Executive Director of PhillyGayCalendar

I felt like a hypocrite. I felt ashamed. How am I gonna be an HIV educator, teach someone about safer sex, tell them to use condoms, and then not do it myself? What’s the point in working here if I can’t practice what I preach?

It’s hard, because you have to set an example but you have to live your own life too. I’m know I’m not perfect. Still, it feels like that’s what people expect. How am I gonna go to work and be honest with people, and not tell them I’m doing the same things we’re telling our clients not to do?

A little while ago, I messed up. I met this guy, we got a rapport around each other and it felt like a great friendship. At first I didn’t want to take it further than that, but eventually we did hook up. There were condoms right there but I wasn’t thinking about it. We were friends and I let my guard down.

Right after we finished he started giving this weird vibe, like there was something up with him. Something told me to ask him if he’d been tested. Oh yeah, he told me, 6 months ago. I was negative.

Then he starts avoiding me, not calling me back, not answering my texts. I couldn’t figure out what was up. A few months later, we ran into each other on the street. I asked him what was up and he tells me yeah, he’s positive. He said he didn’t tell me earlier cause he was afraid I wouldn’t be into him. I knew I had to get tested, but I was scared.

It’s weird, I work in HIV, but when I needed help myself, I felt like I had no one to talk to. I’m looking at it all day, hearing about it, listening to cases…and then I’m secretly a possible case. How do you deal with that?

I got depressed, lost a lot of weight, slept all the time…basically gave up on everything. I started to drink a lot and I’m not usually a big drinker. I stayed in my apartment most of the time. During the day, I would just come to work, try to do my job and not think about stuff too much, then go right home and start over again.

I know we’re supposed to be these experts, but in the back of my head I still couldn’t face it that I might be positive. My older brother died of HIV and it was this big family secret. No one talked about it but everyone kinda knew what had happened.

Somewhere inside me, I felt like if I was positive I wouldn’t be able to finish school, or have kids, or spend time with my family, and no one was gonna want to be around me. I would be another “family secret.”

What really helped me get over it was this kid I met while I was working. I gave him some condoms and we started talking. He was the same age as me. He had just found out he was positive, and what really surprised me was his attitude. He was saying, oh yeah, I’m on medication, the doctor told me I’d be fine.

He had friends with him, he worked a job, he was leading a normal life. You hear it from websites and stuff, but when you actually see someone doing it, and you see that they’re living well, and you see they still have plans and friends and that they’re happy, it’s different.

After talking to him, I started changing my mind a little about what it would be like to be positive.
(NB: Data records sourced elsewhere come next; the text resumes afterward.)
(* ===== verification/Bytes.v ===== *)
(** * Bytes

    Byte strings of files and buffers, as lists of integers in [[0, 256)]; the
    little-endian layout the code gives its structs by [memcpy]; reads and
    writes at an offset. *)

From S2P Require Import Prelude.

Definition two32 : Z := 4294967296.

(** Conversion to [uint32_t]. *)
Definition u32 (x : Z) : Z := x mod two32.
Definition is_u32 (x : Z) : Prop := 0 <= x < two32.

(** The [n] bytes of an unsigned integer, and back. *)
Fixpoint le (n : nat) (x : Z) : list Z :=
  match n with
  | O => []
  | S n' => x mod 256 :: le n' (x / 256)
  end.

Fixpoint of_le (l : list Z) : Z :=
  match l with
  | [] => 0
  | b :: l' => b + 256 * of_le l'
  end.

(** [len] bytes from offset [off]. *)
Definition sub (off len : Z) (l : list Z) : list Z := take (Z.to_nat len) (drop (Z.to_nat off) l).

Definition zeros (n : Z) : list Z := replicate (Z.to_nat n) 0.

(** A file after a write of [data] at [off]; a gap is filled with zeros. *)
Definition splice (off : Z) (data l : list Z) : list Z :=
  take (Z.to_nat off) (l ++ zeros (off - zlen l)) ++ data ++ drop (Z.to_nat off + length data) l.

(** A file cut, or extended with zeros, to a length. *)
Definition resize (n : Z) (l : list Z) : list Z := take (Z.to_nat n) (l ++ zeros (n - zlen l)).

(** ** Lemmas *)

Lemma le_length n x : length (le n x) = n.
Proof. revert x. induction n as [|n IH]; intros x; cbn; [done|]. by rewrite IH. Qed.

Lemma of_le_le n x : 0 <= x < 256 ^ Z.of_nat n -> of_le (le n x) = x.
Proof.
  revert x. induction n as [|n IH]; intros x Hx; cbn [le of_le]; [cbn in Hx; lia|].
  rewrite IH; [pose proof (Z.div_mod x 256); lia|].
  rewrite Nat2Z.inj_succ, Z.pow_succ_r in Hx by lia.
  split; [apply Z.div_pos; lia|]. apply Z.div_lt_upper_bound; lia.
Qed.

Lemma of_le8 x : is_u64 x -> of_le (le 8 x) = x.
Proof. exact (of_le_le 8 x). Qed.

Lemma of_le4 x : is_u32 x -> of_le (le 4 x) = x.
Proof. exact (of_le_le 4 x). Qed.

Lemma of_le2 x : 0 <= x < 65536 -> of_le (le 2 x) = x.
Proof. exact (of_le_le 2 x). Qed.

Lemma of_le1 x : 0 <= x < 256 -> of_le (le 1 x) = x.
Proof. exact (of_le_le 1 x). Qed.

Lemma le_bytes n x : Forall (fun b => 0 <= b < 256) (le n x).
Proof. revert x. induction n as [|n IH]; intros x; cbn; constructor; [apply Z.mod_pos_bound; lia|done]. Qed.

Lemma is_u32_u32 x : is_u32 x -> u32 x = x.
Proof. apply Z.mod_small. Qed.

Lemma sub_length off len l : 0 <= off -> 0 <= len -> off + len <= zlen l -> zlen (sub off len l) = len.
Proof. intros. unfold sub. rewrite length_take, length_drop. lia. Qed.

Lemma sub_length_le off len l : zlen (sub off len l) <= Z.max 0 len.
Proof. unfold sub. rewrite length_take. lia. Qed.

Lemma sub_app_l off len a b : 0 <= off -> 0 <= len -> off + len <= zlen a -> sub off len (a ++ b) = sub off len a.
Proof.
  intros. unfold sub. rewrite drop_app_le by lia. rewrite take_app_le; [done|]. rewrite length_drop. lia.
Qed.

Lemma sub_app_r off len a b : zlen a <= off -> sub off len (a ++ b) = sub (off - zlen a) len b.
Proof.
  intros. unfold sub. rewrite drop_app_ge by lia. do 2 f_equal. lia.
Qed.

Lemma sub_whole l : sub 0 (zlen l) l = l.
Proof. unfold sub. rewrite Nat2Z.id, drop_0. by rewrite take_ge. Qed.

(** The bytes between a prefix and a suffix. *)
Lemma sub_middle off len a b c : off = zlen a -> len = zlen b -> sub off len (a ++ b ++ c) = b.
Proof.
  intros -> ->. rewrite sub_app_r, Z.sub_diag, sub_app_l by lia. apply sub_whole.
Qed.

Lemma sub_prefix len a b : len = zlen a -> sub 0 len (a ++ b) = a.
Proof. intros ->. exact (sub_middle 0 (zlen a) [] a b eq_refl eq_refl). Qed.

Lemma splice_append a data b : splice (zlen a) data (a ++ b) = a ++ data ++ drop (length data) b.
Proof.
  unfold splice. rewrite Nat2Z.id. rewrite <- app_assoc, take_app_length, drop_app_ge by lia.
  do 3 f_equal. lia.
Qed.

Lemma resize_prefix a b : resize (zlen a) (a ++ b) = a.
Proof. unfold resize. rewrite Nat2Z.id, <- app_assoc. apply take_app_length. Qed.

Lemma resize_longer n l : zlen l <= n -> resize n l = l ++ zeros (n - zlen l).
Proof.
  intros Hn. unfold resize. apply take_ge. rewrite length_app. unfold zeros. rewrite length_replicate. lia.
Qed.

Lemma zeros_length n : 0 <= n -> zlen (zeros n) = n.
Proof. intros. unfold zeros. rewrite length_replicate. lia. Qed.

Lemma resize_empty n : resize (Z.max n 0) [] = zeros (Z.max n 0).
Proof. rewrite resize_longer by (cbn; lia). cbn [app length Z.of_nat]. by rewrite Z.sub_0_r. Qed.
I was still scared, but I knew I could make it through. That’s what it finally took for me to get tested…to think okay, I think I might be positive and if so, that’s not the end of my life. I can do this.

I went to get tested and came back negative, which was a huge relief. I remember I cried a lot, I was so happy. Afterwards, I started realizing exactly how much pressure I’d been under those past few months, and how much of it was because of the expectations on me. Just because I worked in HIV, it wasn’t any easier to think that I might be positive myself, and it wasn’t any less scary to get tested.
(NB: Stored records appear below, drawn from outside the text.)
(* ===== verification/Record.v ===== *)
(** * Records of the write-ahead log

    Model of [include/raftpp/raftor/wal/record.h], [lib/raftor/wal/record.cc]
    and [lib/raftor/wal/crc32c.cc]: the headers of segments, records and the
    metadata file with their layout in memory (little endian), and the building
    and parsing of checksummed records.  [crc32c::Extend] is a parameter that
    returns a [uint32_t]. *)

From S2P Require Import Prelude Bytes.

Class Crc := {
  crc32c_Extend : Z -> list Z -> Z;
  crc32c_range crc data : is_u32 (crc32c_Extend crc data)
}.

Definition kSegmentMagic : Z := 0x57414C31.
Definition kMetadataMagic : Z := 0x4D455441.
Definition kFormatVersion : Z := 1.

Inductive RecordType := RtEntry | RtEntryBatch | RtHardState.

Definition record_code (t : RecordType) : Z :=
  match t with RtEntry => 1 | RtEntryBatch => 2 | RtHardState => 3 end.

(** [static_cast<RecordType>]; other values match no case of a [switch]. *)
Definition record_type (code : Z) : option RecordType :=
  if code =? 1 then Some RtEntry
  else if code =? 2 then Some RtEntryBatch
  else if code =? 3 then Some RtHardState
  else None.

Record SegmentHeader := mkSegmentHeader {
  sh_magic : Z;
  sh_version : Z;
  sh_segment_id : Z;
  sh_first_index : Z;
  sh_reserved : Z
}.

Definition sizeof_SegmentHeader : Z := 32.

Definition new_segment_header (segment_id first_index : Z) : SegmentHeader :=
  mkSegmentHeader kSegmentMagic kFormatVersion segment_id first_index 0.

Definition sh_IsValid (h : SegmentHeader) : bool :=
  (sh_magic h =? kSegmentMagic) && (sh_version h =? kFormatVersion).

Definition sh_Serialize (h : SegmentHeader) : list Z :=
  le 4 (sh_magic h) ++ le 4 (sh_version h) ++ le 8 (sh_segment_id h) ++ le 8 (sh_first_index h) ++ le 8 (sh_reserved h).

Definition sh_Deserialize (b : list Z) : SegmentHeader :=
  mkSegmentHeader (of_le (sub 0 4 b)) (of_le (sub 4 4 b)) (of_le (sub 8 8 b)) (of_le (sub 16 8 b)) (of_le (sub 24 8 b)).

Record RecordHeader := mkRecordHeader {
  rh_crc : Z;
  rh_type : Z;
  rh_flags : Z;
  rh_reserved : Z;
  rh_length : Z;
  rh_padding : Z
}.

Definition sizeof_RecordHeader : Z := 16.

(** The bytes of a header from [type] on, which the checksum covers. *)
Definition rh_tail (h : RecordHeader) : list Z :=
  le 1 (rh_type h) ++ le 1 (rh_flags h) ++ le 2 (rh_reserved h) ++ le 4 (rh_length h) ++ le 4 (rh_padding h).

Definition rh_Serialize (h : RecordHeader) : list Z := le 4 (rh_crc h) ++ rh_tail h.

Definition rh_Deserialize (b : list Z) : RecordHeader :=
  mkRecordHeader (of_le (sub 0 4 b)) (of_le (sub 4 1 b)) (of_le (sub 5 1 b)) (of_le (sub 6 2 b)) (of_le (sub 8 4 b))
    (of_le (sub 12 4 b)).

Definition CalculatePadding (length : Z) : Z :=
  let total := u32 (sizeof_RecordHeader + length) in
  let remainder := total mod 8 in
  if remainder =? 0 then 0 else 8 - remainder.

Definition TotalSize (h : RecordHeader) : Z := u32 (sizeof_RecordHeader + rh_length h + rh_padding h).

Record MetadataHeader := mkMetadataHeader {
  mh_magic : Z;
  mh_version : Z;
  mh_crc : Z;
  mh_reserved : Z
}.

Definition sizeof_MetadataHeader : Z := 16.

Definition mh_IsValid (h : MetadataHeader) : bool :=
  (mh_magic h =? kMetadataMagic) && (mh_version h =? kFormatVersion).

Record MetadataContent := mkMetadataContent {
  mc_first_index : Z;
  mc_snapshot_index : Z;
  mc_snapshot_term : Z
}.

Definition sizeof_MetadataContent : Z := 24.

Section Record.
Context {CR : Crc}.

(** [CRC32C]: [Update] in turn with the parts, [Finalize]. *)
Definition Update (crc : Z) (data : list Z) : Z := crc32c_Extend crc data.

Definition record_crc (h : RecordHeader) (payload : list Z) : Z := Update (Update 0 (rh_tail h)) payload.

Definition Build (type_ : RecordType) (payload_ : list Z) : list Z :=
  let length := u32 (zlen payload_) in
  let header := mkRecordHeader 0 (record_code type_) 0 0 length (CalculatePadding length) in
  let header := mkRecordHeader (record_crc header payload_) (rh_type header) (rh_flags header) (rh_reserved header)
                  (rh_length header) (rh_padding header) in
  rh_Serialize header ++ payload_ ++ zeros (rh_padding header).

(** [RecordParser]: the header and the payload when the record is valid. *)
Definition RecordParser (data : list Z) : option (RecordHeader * list Z) :=
  if zlen data <? sizeof_RecordHeader then None
  else
    let header := rh_Deserialize (sub 0 sizeof_RecordHeader data) in
    let expected_size := sizeof_RecordHeader + rh_length header + rh_padding header in
    if zlen data <? expected_size then None
    else
      let payload := sub sizeof_RecordHeader (rh_length header) data in
      if record_crc header payload =? rh_crc header then Some (header, payload) else None.

(** ** Layout *)

Lemma sh_Serialize_length h : zlen (sh_Serialize h) = sizeof_SegmentHeader.
Proof. reflexivity. Qed.

Lemma rh_Serialize_length h : zlen (rh_Serialize h) = sizeof_RecordHeader.
Proof. reflexivity. Qed.

Lemma sh_roundtrip id first : is_u64 id -> is_u64 first ->
  sh_Deserialize (sh_Serialize (new_segment_header id first)) = new_segment_header id first.
Proof.
  intros Hi Hf. unfold sh_Deserialize.
  change (sub 8 8 _) with (le 8 id). change (sub 16 8 _) with (le 8 first).
  rewrite !of_le8 by assumption. reflexivity.
Qed.

Record header_fits (h : RecordHeader) : Prop := {
  hf_crc : is_u32 (rh_crc h);
  hf_type : 0 <= rh_type h < 256;
  hf_flags : 0 <= rh_flags h < 256;
  hf_reserved : 0 <= rh_reserved h < 65536;
  hf_length : is_u32 (rh_length h);
  hf_padding : is_u32 (rh_padding h)
}.

Lemma rh_roundtrip h : header_fits h -> rh_Deserialize (rh_Serialize h) = h.
Proof.
  intros []. unfold rh_Deserialize.
  change (sub 0 4 _) with (le 4 (rh_crc h)). change (sub 4 1 _) with (le 1 (rh_type h)).
  change (sub 5 1 _) with (le 1 (rh_flags h)). change (sub 6 2 _) with (le 2 (rh_reserved h)).
  change (sub 8 4 _) with (le 4 (rh_length h)). change (sub 12 4 _) with (le 4 (rh_padding h)).
  rewrite !of_le4, of_le2, !of_le1 by assumption. by destruct h.
Qed.

Lemma CalculatePadding_range length : 0 <= CalculatePadding length < 8.
Proof.
  unfold CalculatePadding. pose proof (Z.mod_pos_bound (u32 (sizeof_RecordHeader + length)) 8).
  destruct (Z.eqb_spec (u32 (sizeof_RecordHeader + length) mod 8) 0); lia.
Qed.

(** The payloads a record can hold. *)
Definition fits_record (payload : list Z) : Prop := zlen payload < 4294967264.

Definition built_header (t : RecordType) (payload : list Z) : RecordHeader :=
  let h := mkRecordHeader 0 (record_code t) 0 0 (zlen payload) (CalculatePadding (zlen payload)) in
  mkRecordHeader (record_crc h payload) (rh_type h) (rh_flags h) (rh_reserved h) (rh_length h) (rh_padding h).

Lemma Build_eq t payload : fits_record payload ->
  Build t payload = rh_Serialize (built_header t payload) ++ payload ++ zeros (CalculatePadding (zlen payload)).
Proof. intros Hp. unfold Build. rewrite is_u32_u32 by (unfold fits_record, is_u32, two32 in *; lia). reflexivity. Qed.

Lemma built_header_fits t payload : fits_record payload -> header_fits (built_header t payload).
Proof.
  intros Hp. unfold fits_record in Hp. pose proof (CalculatePadding_range (zlen payload)).
  constructor; cbn; try (unfold is_u32, two32; lia); [apply crc32c_range|destruct t; cbn; lia].
Qed.

Lemma Build_size t payload : fits_record payload ->
  zlen (Build t payload) = sizeof_RecordHeader + zlen payload + CalculatePadding (zlen payload).
Proof.
  intros Hp. rewrite Build_eq by done. rewrite !length_app, !Nat2Z.inj_add, rh_Serialize_length.
  rewrite zeros_length by (pose proof (CalculatePadding_range (zlen payload)); lia). lia.
Qed.

Lemma Build_fits t payload : fits_record payload -> is_u32 (zlen (Build t payload)).
Proof.
  intros Hp. rewrite Build_size by done. pose proof (CalculatePadding_range (zlen payload)).
  unfold fits_record, is_u32, two32, sizeof_RecordHeader in *. lia.
Qed.

(** The length a reader computes from the header. *)
Lemma Build_TotalSize t payload : fits_record payload -> TotalSize (built_header t payload) = zlen (Build t payload).
Proof.
  intros Hp. pose proof (Build_fits t payload Hp) as Hf. rewrite Build_size in * by done.
  unfold TotalSize. cbn [built_header rh_length rh_padding]. by apply is_u32_u32.
Qed.

Lemma Build_aligned t payload : fits_record payload -> (8 | zlen (Build t payload)).
Proof.
  intros Hp. rewrite Build_size by done. unfold CalculatePadding.
  rewrite is_u32_u32 by (unfold fits_record, is_u32, two32, sizeof_RecordHeader in *; lia).
  set (n := sizeof_RecordHeader + zlen payload). pose proof (Z.div_mod n 8). pose proof (Z.mod_pos_bound n 8).
  destruct (Z.eqb_spec (n mod 8) 0); [exists (n / 8)|exists (n / 8 + 1)]; lia.
Qed.

Lemma Build_header t payload rest : fits_record payload ->
  rh_Deserialize (sub 0 sizeof_RecordHeader (Build t payload ++ rest)) = built_header t payload.
Proof.
  intros Hp. rewrite Build_eq, <- app_assoc by done. rewrite sub_prefix by done.
  by apply rh_roundtrip, built_header_fits.
Qed.

Lemma parse_Build t payload rest : fits_record payload ->
  RecordParser (Build t payload ++ rest) = Some (built_header t payload, payload).
Proof.
  intros Hp. pose proof (CalculatePadding_range (zlen payload)) as Hr. unfold RecordParser.
  rewrite Build_header, length_app, Nat2Z.inj_add, Build_size by done. cbn [built_header rh_length rh_padding].
  destruct (Z.ltb_spec (sizeof_RecordHeader + zlen payload + CalculatePadding (zlen payload) + zlen rest) sizeof_RecordHeader);
    [unfold sizeof_RecordHeader in *; lia|].
  destruct (Z.ltb_spec (sizeof_RecordHeader + zlen payload + CalculatePadding (zlen payload) + zlen rest)
    (sizeof_RecordHeader + zlen payload + CalculatePadding (zlen payload))); [lia|].
  rewrite Build_eq, <- !app_assoc, sub_middle by done. unfold record_crc. cbn [rh_crc rh_tail].
  by rewrite Z.eqb_refl.
Qed.

(** A record cut short is not parsed. *)
Lemma parse_torn t payload n : fits_record payload -> (n < length (Build t payload))%nat ->
  RecordParser (take n (Build t payload)) = None.
Proof.
  intros Hp Hn. unfold RecordParser.
  assert (Hl : zlen (take n (Build t payload)) = Z.of_nat n) by (rewrite length_take; lia). rewrite Hl.
  destruct (Z.ltb_spec (Z.of_nat n) sizeof_RecordHeader) as [|Hh]; [done|].
  assert (E : sub 0 sizeof_RecordHeader (take n (Build t payload)) = sub 0 sizeof_RecordHeader (Build t payload ++ [])).
  { rewrite app_nil_r. rewrite <- (take_drop n (Build t payload)) at 2.
    symmetry. apply sub_app_l; [lia|unfold sizeof_RecordHeader; lia|]. lia. }
  rewrite E, Build_header by done. cbn [built_header rh_length rh_padding].
  pose proof (Build_size t payload Hp).
  destruct (Z.ltb_spec (Z.of_nat n) (sizeof_RecordHeader + zlen payload + CalculatePadding (zlen payload))); [done|lia].
Qed.

(** C35: A record that is written is read back: whatever follows it in the file,
    the parser accepts it with the type and the payload given to the builder,
    the header's total size is the number of bytes written, and this is a
    multiple of eight.  A proper prefix of a record is never accepted.  The
    length of the payload fits the 32 bits the format has for it. *)
Theorem record_roundtrip t payload rest : fits_record payload ->
  (exists h, RecordParser (Build t payload ++ rest) = Some (h, payload) /\
     record_type (rh_type h) = Some t /\ TotalSize h = zlen (Build t payload)) /\
  (8 | zlen (Build t payload)) /\
  (forall n, (n < length (Build t payload))%nat -> RecordParser (take n (Build t payload)) = None).
Proof.
  intros Hp. split; [|split; [by apply Build_aligned|intros n; by apply parse_torn]].
  exists (built_header t payload). split; [by apply parse_Build|]. split; [by destruct t|by apply Build_TotalSize].
Qed.
End Record.

(** ** A checksum for the witnesses: the sum of the bytes. *)
#[export] Program Instance sum_crc : Crc := {|
  crc32c_Extend crc data := u32 (foldl Z.add crc data) |}.
Next Obligation. intros. apply Z.mod_pos_bound. done. Qed.

Lemma record_roundtrip_witness :
  exists h, RecordParser (Build RtHardState [7; 8; 9] ++ [1; 2]) = Some (h, [7; 8; 9]) /\
    zlen (Build RtHardState [7; 8; 9]) = 24.
Proof.
  destruct (record_roundtrip RtHardState [7; 8; 9] [1; 2] eq_refl) as [(h & E & _) _].
  exists h. split; [exact E|reflexivity].
Defined.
I do feel more educated because of this job, but I’m also more understanding than I used to be. I can see why someone might not get tested even if they know they should. I can see why people in this field are still turning positive, and I understand the guilt they feel when they’re out there being imperfect people.

It’s not always about how many HIV facts you know, and it’s not a “family secret” that HIV workers still have their own lives and mess up sometimes. But I don’t think we all have to be perfect. It’s good enough to try to understand someone and be sympathetic…to be a person.